The Japanese video game giant announced Friday that the eagerly awaited device, the Switch, will go on sale worldwide on March 3 for $299.99.
At a big event in Japan that was streamed online, Nintendo revealed an impressive first wave of games for the Switch, a handheld system that can easily transform into a console for the home.
The new titles range from original offerings to new entries in some of the biggest franchises in gaming.
Switch will launch with “The Legend of Zelda: Breath of the Wild” in March. And Mario will follow later, first in “Mario Kart 8 Deluxe” in April and then in “Super Mario Odyssey” in time for the holiday season.
Nintendo teased fans at the event Friday with scenes showing the iconic plumber in a New York-esque city as well as a desert, a jungle and other environments.
Another game available from the start is “1-2 Switch,” which the company described as a “face-to-face party game” in which players don’t have to look at the console’s screen but at an opponent in front of them. They hear audio cues and feel physical responses through the controller to know what’s happening.
That game takes advantage of the Switch’s Joy-Con detachable controllers, which have motion-sensing features like the original Wii and an infra-red camera that detects hand gestures.
“The fact that they’ve focused a lot on the capability of the controllers really harks back to what they did right with the Wii,” said Rob Fahey, contributing editor of GamesIndustry.biz, referring to the hugely popular Nintendo console that sold more than 100 million units.
CNN received an early look at the new console on Friday in New York and was impressed how seamlessly it mixes Nintendo nostalgia with modern technology. Although it has the feel of classic consoles such as the Nintendo 64 or the Nintendo Wii, the ability to move from TV to a portable device is a game changer.
Our favorite way to play the Switch is in handheld mode. Thanks to its portability, you no longer have to spend hours playing video games on the couch. The device has a bit of weight to it, but it’s light enough to hold without hands and arms getting too worn out.

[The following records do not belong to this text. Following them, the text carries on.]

Lemma ConnectAll_closes_witness :
  match w_mcp_left with
  | Some (w', Err _) => ∀ q, q ∈ w'.1 → ∃ name, name ∈ ["a"; "b"]%string ∧
      listing_failed (W := w_mcp_world) w_write w_read (λ _, None) w_post (λ _ _, None) w_marshal w_unmarshal (λ _, Ok []) name q
  | _ => False
  end.
Proof.
  unfold w_mcp_left. intros q Hq.
  exact (ConnectAll_closes w_start w_write w_read (λ _ w, w) w_kill (λ _ w, w) (λ _, None) w_post (λ _ _, None) w_marshal w_unmarshal (λ _, Ok [])
           (λ _ _, None) w_mcp_alive w_process_laws [("a", w_server "a", []); ("b", w_server "b", [])]%string ([], ""%string) _ _ q
           ltac:(vm_compute; reflexivity) Hq (not_elem_of_nil q)).
Defined.

(** The tools of two servers may have the same name. *)
Lemma tool_names_collide : tool_name "a_b" "c" = tool_name "a" "b_c".
Proof. reflexivity. Qed.
(* ===== verification/SkillRegistry.v ===== *)
(** Remote registries of skills: the manager that searches all of them at once
    ([pkg/skills/registry.go]) and the client of one ([pkg/skills/clawhub]).

    The goroutines of a search are a step relation ([search_step]); HTTP, the parsing of
    addresses and the JSON decoders are parameters. *)
From stdpp Require Import pretty.
From S2P Require Import Prelude GoStrings Quote Floats Types Stores.

(** ** registry.go *)

Record SearchResult := {
  rr_Score : float64; rr_Slug : string; rr_DisplayName : string; rr_Summary : string; rr_Version : string; rr_RegistryName : string;
}.
Record SkillMeta := {
  km_Slug : string; km_DisplayName : string; km_Summary : string; km_LatestVersion : string; km_IsMalwareBlocked : bool;
  km_IsSuspicious : bool; km_RegistryName : string;
}.
Record InstallResult := { ir_Version : string; ir_IsMalwareBlocked : bool; ir_IsSuspicious : bool; ir_Summary : string }.

Record ClawHubConfig := {
  cu_Enabled : bool; cu_BaseURL : string; cu_AuthToken : string; cu_SearchPath : string; cu_SkillsPath : string; cu_DownloadPath : string;
  cu_Timeout : Z; cu_MaxZipSize : Z; cu_MaxResponseSize : Z;
}.
Record RegistryConfig := { rc_ClawHub : ClawHubConfig; rc_MaxConcurrentSearches : Z }.

(** A registry, as the manager sees it: its name and how it searches. *)
Record SkillRegistry := { kr_Name : string; kr_Search : string → Z → result goerror (list SearchResult) }.

Definition defaultMaxConcurrentSearches : Z := 2.
Record RegistryManager := { rm_registries : list SkillRegistry; rm_maxConcurrent : Z }.

Definition NewRegistryManager : RegistryManager := {| rm_registries := []; rm_maxConcurrent := defaultMaxConcurrentSearches |}.
Definition NewRegistryManagerFromConfig (cfg : RegistryConfig) : RegistryManager :=
  {| rm_registries := [];
     rm_maxConcurrent := if 0 <? rc_MaxConcurrentSearches cfg then rc_MaxConcurrentSearches cfg else defaultMaxConcurrentSearches |}.
Definition AddRegistry (r : SkillRegistry) (rm : RegistryManager) : RegistryManager :=
  {| rm_registries := rm_registries rm ++ [r]; rm_maxConcurrent := rm_maxConcurrent rm |}.
Definition GetRegistry (name : string) (rm : RegistryManager) : option SkillRegistry :=
  find_first (λ r, bool_decide (kr_Name r = name)) (rm_registries rm).

(** *** The order of the results *)

(** The inner loop: [key] goes behind the last of the results before it whose score is not
    smaller.  The results before it are in reverse. *)
Fixpoint insert_back (key : SearchResult) (before : list SearchResult) : list SearchResult :=
  match before with
  | [] => [key]
  | r :: before' => if SFltb (rr_Score r) (rr_Score key) then r :: insert_back key before' else key :: before
  end.
Definition SortByScoreDesc (results : list SearchResult) : list SearchResult :=
  reverse (foldl (λ before key, insert_back key before) [] results).

(** *** The search *)

Definition reg_result : Type := result goerror (list SearchResult).

(** A goroutine: it waits for the semaphore, searches, and has sent its result. *)
Inductive searcher := SWaiting | SSearching | SSent.
#[global] Instance searcher_eq_dec : EqDecision searcher.
Proof. solve_decision. Defined.

(** The goroutines and what is in the channel, in the order of its arrival. *)
Record search_state := { ss_go : list searcher; ss_ch : list reg_result }.
Definition search_start (rm : RegistryManager) : search_state := {| ss_go := (λ _, SWaiting) <$> rm_registries rm; ss_ch := [] |}.

(** Taking the semaphore; the end of the context in place of it; the end of a search,
    which within its time gives what the registry answers, or else an error. *)
Inductive search_event := SAcquire (i : nat) | SEnded (i : nat) (e : goerror) | SFinish (i : nat) (cut : option goerror).

Definition searching (s : search_state) : nat := length (filter (λ g, g = SSearching) (ss_go s)).
Definition search_step (rm : RegistryManager) (query : string) (limit : Z) (e : search_event) (s : search_state) : option search_state :=
  match e with
  | SAcquire i =>
      match ss_go s !! i with
      | Some SWaiting =>
          if Z.of_nat (searching s) <? rm_maxConcurrent rm
          then Some {| ss_go := <[i := SSearching]> (ss_go s); ss_ch := ss_ch s |} else None
      | _ => None
      end
  | SEnded i e =>
      match ss_go s !! i with
      | Some SWaiting => Some {| ss_go := <[i := SSent]> (ss_go s); ss_ch := ss_ch s ++ [Err e] |}
      | _ => None
      end
  | SFinish i cut =>
      match ss_go s !! i, rm_registries rm !! i with
      | Some SSearching, Some r =>
          let res := match cut with Some e => Err e | None => kr_Search r query limit end in
          Some {| ss_go := <[i := SSent]> (ss_go s); ss_ch := ss_ch s ++ [res] |}
      | _, _ => None
      end
  end.
Definition search_run (rm : RegistryManager) (query : string) (limit : Z) (es : list search_event) : option search_state :=
  foldl (λ s e, s ≫= search_step rm query limit e) (Some (search_start rm)) es.

(** The channel is closed when all have sent, and the loop over it ends. *)
Definition all_sent (s : search_state) : Prop := Forall (λ g, g = SSent) (ss_go s).

(** The loop over the channel: the results, the last error and whether a registry answered. *)
Definition collect (ch : list reg_result) : list SearchResult * option goerror * bool :=
  foldl (λ '(merged, lastErr, anyOK) rr,
    match rr with
    | Err e => (merged, Some e, anyOK)
    | Ok results => (merged ++ results, lastErr, true)
    end) ([], None, false) ch.

(** What a search returns, for what came through the channel. *)
Definition SearchAll (rm : RegistryManager) (limit : Z) (ch : list reg_result) : result goerror (list SearchResult) :=
  match rm_registries rm with
  | [] => Err (ErrText "no registries configured")
  | _ =>
      let '(merged, lastErr, anyOK) := collect ch in
      match lastErr with
      | Some e => if negb anyOK then Err (ErrText ("all registries failed: " +:+ error_text e))
                  else let merged := SortByScoreDesc merged in Ok (if 0 <? limit then take (Z.to_nat limit) merged else merged)
      | None => let merged := SortByScoreDesc merged in Ok (if 0 <? limit then take (Z.to_nat limit) merged else merged)
      end
  end.

(** ** clawhub *)

Definition defaultTimeout : duration := 30 * Second.
Definition DefaultMaxZipSize : Z := 50 * 1024 * 1024.
Definition defaultMaxResponseSize : Z := 2 * 1024 * 1024.
Definition clawhub_name : string := "clawhub".

Definition is_alnum (c : ascii) : bool := is_lower_byte c || is_upper_byte c || is_digit_byte c.
(** Letters and digits in parts that are joined by single hyphens. *)
Definition SlugPattern (s : string) : bool := forallb (λ part, negb (str_empty part) && forallb is_alnum (s2l part)) (split s "-").

Record Registry := {
  hb_baseURL : string; hb_authToken : string; hb_searchPath : string; hb_skillsPath : string; hb_downloadPath : string;
  hb_maxZipSize : Z; hb_maxResponseSize : Z; hb_timeout : duration;
}.

Definition or_default (s d : string) : string := if str_empty s then d else s.

Definition New (cfg : ClawHubConfig) : Registry :=
  {| hb_baseURL := or_default (cu_BaseURL cfg) "https://clawhub.ai"; hb_authToken := cu_AuthToken cfg;
     hb_searchPath := or_default (cu_SearchPath cfg) "/api/v1/search"; hb_skillsPath := or_default (cu_SkillsPath cfg) "/api/v1/skills";
     hb_downloadPath := or_default (cu_DownloadPath cfg) "/api/v1/download";
     hb_maxZipSize := if 0 <? cu_MaxZipSize cfg then cu_MaxZipSize cfg else DefaultMaxZipSize;
     hb_maxResponseSize := if 0 <? cu_MaxResponseSize cfg then cu_MaxResponseSize cfg else defaultMaxResponseSize;
     hb_timeout := if 0 <? cu_Timeout cfg then wrap64 (cu_Timeout cfg * Second) else defaultTimeout |}.

(** The answers, with pointers that may be nil. *)
Record searchResult := {
  sr_Score : float64; sr_Slug : option string; sr_DisplayName : option string; sr_Summary : option string; sr_Version : option string;
}.
Record moderationInfo := { mi_IsMalwareBlocked : bool; mi_IsSuspicious : bool }.
Record skillResponse := {
  sp_Slug : string; sp_DisplayName : string; sp_Summary : string; sp_LatestVersion : option string; sp_Moderation : option moderationInfo;
}.
Definition Deref (s : option string) : string := default ""%string s.

Section clawhub.
(** A GET with a token, by a time limit: the status and the body, or what could be read of
    it with the error; the world holds what answers, and the object store. *)
Context {W : Type} {St : Type} `{ObjectStore St}.
Context (http_get : string → string → duration → W → W * result goerror (Z * string * option goerror)).
(** [url.Parse] of an address and its query, with these parameters set; [http.NewRequest]. *)
Context (with_query : string → list (string * string) → result goerror string) (check_url : string → option goerror).
Context (PathEscape : string → string).
Context (unmarshal_search : string → result goerror (list searchResult)) (unmarshal_skill : string → result goerror skillResponse).

Definition read_at_most (n : Z) (s : string) : string := l2s (take (Z.to_nat n) (s2l s)).

(** What a reader with a limit gives: its error comes only if it is reached before the limit. *)
Definition read_all (limit : Z) (body : string) (failed : option goerror) : result goerror string :=
  match failed with
  | Some e => if Z.of_nat (str_len body) <? limit then Err e else Ok (read_at_most limit body)
  | None => Ok (read_at_most limit body)
  end.

Definition http_status_error (status : Z) (body : string) : goerror := ErrText ("HTTP " +:+ pretty status +:+ ": " +:+ body).
Definition good_status (status : Z) : bool := (200 <=? status) && (status <? 300).
(** What a filter asks of a point. *)
Lemma filter_conds (f : gpayload) (p : qpayload) :
  Forall (cond_holds p) (default [] (buildFilter range f)) ↔ looked_at f ⊆ fromQdrantPayload p.
Proof.
  assert (Forall (cond_holds p) (default [] (buildFilter range f)) ↔ ∀ k v, f !! k = Some v → filter_value v = true → fromQdrantPayload p !! k = Some v) as ->.
  - unfold buildFilter. case_bool_decide as Hf; cbn; [subst f; split; [intros _ k v; by rewrite lookup_empty|constructor]|].
    rewrite Forall_forall. split.
    + intros Hall k v Hk Hv. unfold fromQdrantPayload. rewrite lookup_omap. destruct v; try done; cbn in Hv.
      all: match goal with Hk : _ !! _ = Some ?v |- _ => assert ((k, v) ∈ range f) as Hin by (rewrite Hrange; by apply elem_of_map_to_list) end.
      * assert (cond_holds p (k, MatchKeyword s)) as Hc by (apply Hall, list_elem_of_omap; eexists; by split). by rewrite Hc.
      * assert (cond_holds p (k, MatchBoolean b)) as Hc by (apply Hall, list_elem_of_omap; eexists; by split). by rewrite Hc.
    + intros Hall c ([k v] & Hin & Hc)%list_elem_of_omap. rewrite Hrange in Hin. apply elem_of_map_to_list in Hin.
      specialize (Hall k v Hin). unfold to_cond in Hc. cbn in Hc. unfold cond_holds, fromQdrantPayload in *. rewrite lookup_omap in Hall.
      destruct v; simplify_eq/=; specialize (Hall eq_refl); by destruct (p !! k) as [[]|]; simplify_eq/=.
  - split.
    + intros Hall. apply map_subseteq_spec. intros k v [Hk Hv]%map_lookup_filter_Some. by apply Hall.
    + intros Hsub k v Hk Hv. eapply lookup_weaken; [|exact Hsub]. by apply map_lookup_filter_Some.
Qed.

(** The points as the program reads them. *)
Definition read_point (coll id : string) (q : Q) : option (Vec * gpayload) := (λ vp, (vp.1, fromQdrantPayload vp.2)) <$> q_point coll id q.
Definition read_seen (coll id : string) (q : Q) (x : option (Vec * gpayload)) : Prop :=
  ∃ y, q_seen coll id q y ∧ x = (λ vp, (vp.1, fromQdrantPayload vp.2)) <$> y.
Definition all_scalar (q : Q) : Prop := ∀ c id vp, q_seen c id q (Some vp) → scalar_payload vp.2.
Definition runInitWizard (envKey : string) (lines : list string) (w : W) : W * option goerror :=
  let '(apiKey, lines) := if str_empty envKey then scan_line lines else (envKey, lines) in
  if str_empty apiKey then (w, Some (ErrText "API Key 不能为空"))
  else
    let '(modelChoice, lines) := scan_line lines in
    let model := wizard_model (or_else modelChoice "1") in
    let '(name, lines) := scan_line lines in
    let agentName := or_else name "assistant" in
    let '(storage, lines) := scan_line lines in
    let storageChoice := or_else storage "2" in
    match marshal (wizard_config apiKey model agentName (bool_decide (storageChoice = "1"%string))) with
    | Err e => (w, Some (wrap_err "marshal config" e))
    | Ok data => match write_file "config.yaml" data w with
                 | (w, Some e) => (w, Some (wrap_err "write config" e))
                 | (w, None) => (w, None)
                 end
    end.

(** [promptInt], which nothing calls: the number, or the least one for an empty line; an end of
    the terminal is an empty line. *)
Fixpoint promptInt (min max : Z) (lines : list string) : Z :=
  match lines with
  | [] => min
  | line :: lines =>
      let input := trim_space line in
      if str_empty input then min
      else match atoi input with
           | Some n => if (min <=? n) && (n <=? max) then n else promptInt min max lines
           | None => promptInt min max lines
           end
  end.

Lemma promptInt_bounds min max lines : min ≤ max → min ≤ promptInt min max lines ≤ max.
Proof.
  intros Hm. induction lines as [|line lines IH]; cbn; [lia|]. destruct (str_empty _); [lia|]. destruct (atoi _) as [n|]; [|done].
  destruct (Z.leb_spec min n), (Z.leb_spec n max); cbn; lia.
Qed.

(** The models on offer are made with any key. *)
Lemma wizard_models apiKey choice name memory : apiKey ≠ ""%string → ∃ e, models (wizard_config apiKey (wizard_model choice) name memory) = Ok ([e], None).
Proof.
  intros _. unfold models, wizard_config, minimal_config. cbn [cf_Providers fmap list_fmap].
  unfold provider_config. cbn [pv_Name pv_Model pv_APIKey pv_APIBase pv_PromptCaching]. unfold wizard_model.
  destruct (bool_decide (choice = "2"%string)), (bool_decide (choice = "3"%string)); by eexists.
Qed.

Context {Cl Runner : Type} (new_jsonl : string → W → W * option goerror).
Context (connect : list (string * Mcp.ServerConfig) → W → option (W * result goerror (list Cl * list string))) (built : string → bool).
Context (range_mcp : gmap string MCPServerConfig → list (string * MCPServerConfig)) (new_runner : string → string → list string → result goerror Runner).

Lemma session_opens c w : (∀ dir w, (new_jsonl dir w).2 = None) → ∃ w1 k, NewSessionService new_jsonl c w = Some (w1, Ok k).
Proof.
  intros Hj. unfold NewSessionService. destruct (bool_decide _); [|by eexists _, _]. set (dir := or_else _ _).
  specialize (Hj dir w). unfold step_bind, wrapped, try_step. destruct (new_jsonl dir w) as [w1 o]. cbn in Hj. subst o. by eexists _, _.
Qed.
Lemma route_path pat v : plain_route pat = true → plain (s2l v) →
  Forall plain (fill pat v) ∧ fill pat v ≠ [] ∧ route_segs pat (pathUnescape (s2l v)) = pathUnescape <$> fill pat v.
Proof.
  unfold plain_route, fill, route_segs. intros [Hne Hall]%andb_true_iff Hv. split_and!.
  - rewrite Forall_fmap, Forall_forall. intros s Hs. rewrite forallb_forall in Hall. apply list_elem_of_In, Hall in Hs. cbn.
    destruct s; [|done|done]. apply andb_true_iff in Hs as [Hs _]. by apply bool_decide_eq_true in Hs.
  - intros Heq%fmap_nil_inv. by rewrite Heq in Hne.
  - rewrite <- list_fmap_compose. apply list_fmap_ext. intros i s Hs%list_elem_of_lookup_2. rewrite forallb_forall in Hall.
    apply list_elem_of_In, Hall in Hs. cbn. destruct s; [|done|done]. apply andb_true_iff in Hs as [_ Hs]. by apply bool_decide_eq_true in Hs.
Qed.
Lemma plain_routes : Forall (λ pe, plain_route pe.1 = true) console_routes.
Proof. apply Forall_forall. intros pe Hpe%list_elem_of_In. revert pe Hpe. apply forallb_forall. vm_compute. reflexivity. Qed.

(** The handlers of the outer multiplexer. *)
Definition outer_handler (n : nat) : handler (world S) :=
  match n with
  | 0%nat => stack origins (ServeHTTP (prod_map parse_pattern id <$> routes serve auth_routes))
  | 1%nat => stack origins (authenticated cfg (ServeHTTP (prod_map parse_pattern id <$> routes serve protected_routes)))
  | 2%nat => stack origins (authenticated cfg (ep serve EpMe))
  | _ => ep serve EpChat
  end.

(** Nothing is refused. *)
Lemma console_Handler_built : console_Handler serve cfg origins = Some (ServeHTTP (prod_map parse_pattern outer_handler <$> outer)).
Proof.
  unfold console_Handler, auth_Handler. rewrite !NewServeMux_some by (vm_compute; reflexivity). reflexivity.
Qed.

(** A request for a route: of its method and path, with a plain value for the wildcard. *)
Definition asks (pat : string) (e : endpoint) (v : string) (r : request) : Prop :=
  plain (s2l v) ∧ pathUnescape (s2l v) ≠ "/"%string ∧ rq_method r = route_method e ∧ rq_path r = abs_path (fill pat v).
Definition values_of (pat v : string) : list (string * string) := zip (wild_names (parse_pattern pat)) (route_values pat (pathUnescape (s2l v))).
Definition outer_label (e : endpoint) : string * nat :=
  if bool_decide (e = EpMe) then ("/api/v1/auth/me"%string, 2%nat) else if needs_token e then ("/api/v1/"%string, 1%nat) else ("/api/v1/auth/"%string, 0%nat).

The detachable controllers clicked in and out of place with ease but were a bit too small when separated. It especially felt unusual to use them in tabletop mode, where a kickstand pops out to prop up the display.
Nintendo has struggled with the graphics prowess of competitors like X-Box and PlayStation, but the Switch’s colorful worlds hold up for the most part.
In “The Legend of Zelda: Breath of the Wild” launch game — sold separately — players are introduced to stunning landscapes and characters are incredibly detailed (take Link’s ragged clothes, for example).
The lackluster battery life is perhaps the most disappointing part of the new system. Nintendo said the Switch’s battery life will vary when it’s in portable mode but range from 2.5 hours to 6 hours, depending on which games are played.
The launch of the Switch is one of the biggest moments for the company in recent years.
Once dominant, Nintendo’s fortunes have fluctuated wildly over the past decade, from the vast success of the Wii console to the quiet failure of its successor, the Wii U.
A lack of games was one of the reasons the Wii U struggled. With limited support from third-party publishers, Nintendo failed to provide a steady stream of hit titles.
“Something they need to prove this year and going into 2018 is that Switch is going to have a significant software library that’s added to on a monthly or bimonthly basis, rather than something where people are waiting four months between releases,” Fahey said.
Nintendo says there are 80 titles in active development for the Switch.
Investors’ initial response to Friday’s big show-and-tell was negative, however. Nintendo stock sank 5.8% in Tokyo after the event.
The company’s shares have been on a roller-coaster ride in the past year. They’ve soared and plunged on fluctuating hopes about how much the company might gain from new releases like augmented reality hit Pokemon Go, mobile game Super Mario Run and the Switch.
But they’re still up about 55% from this time last year.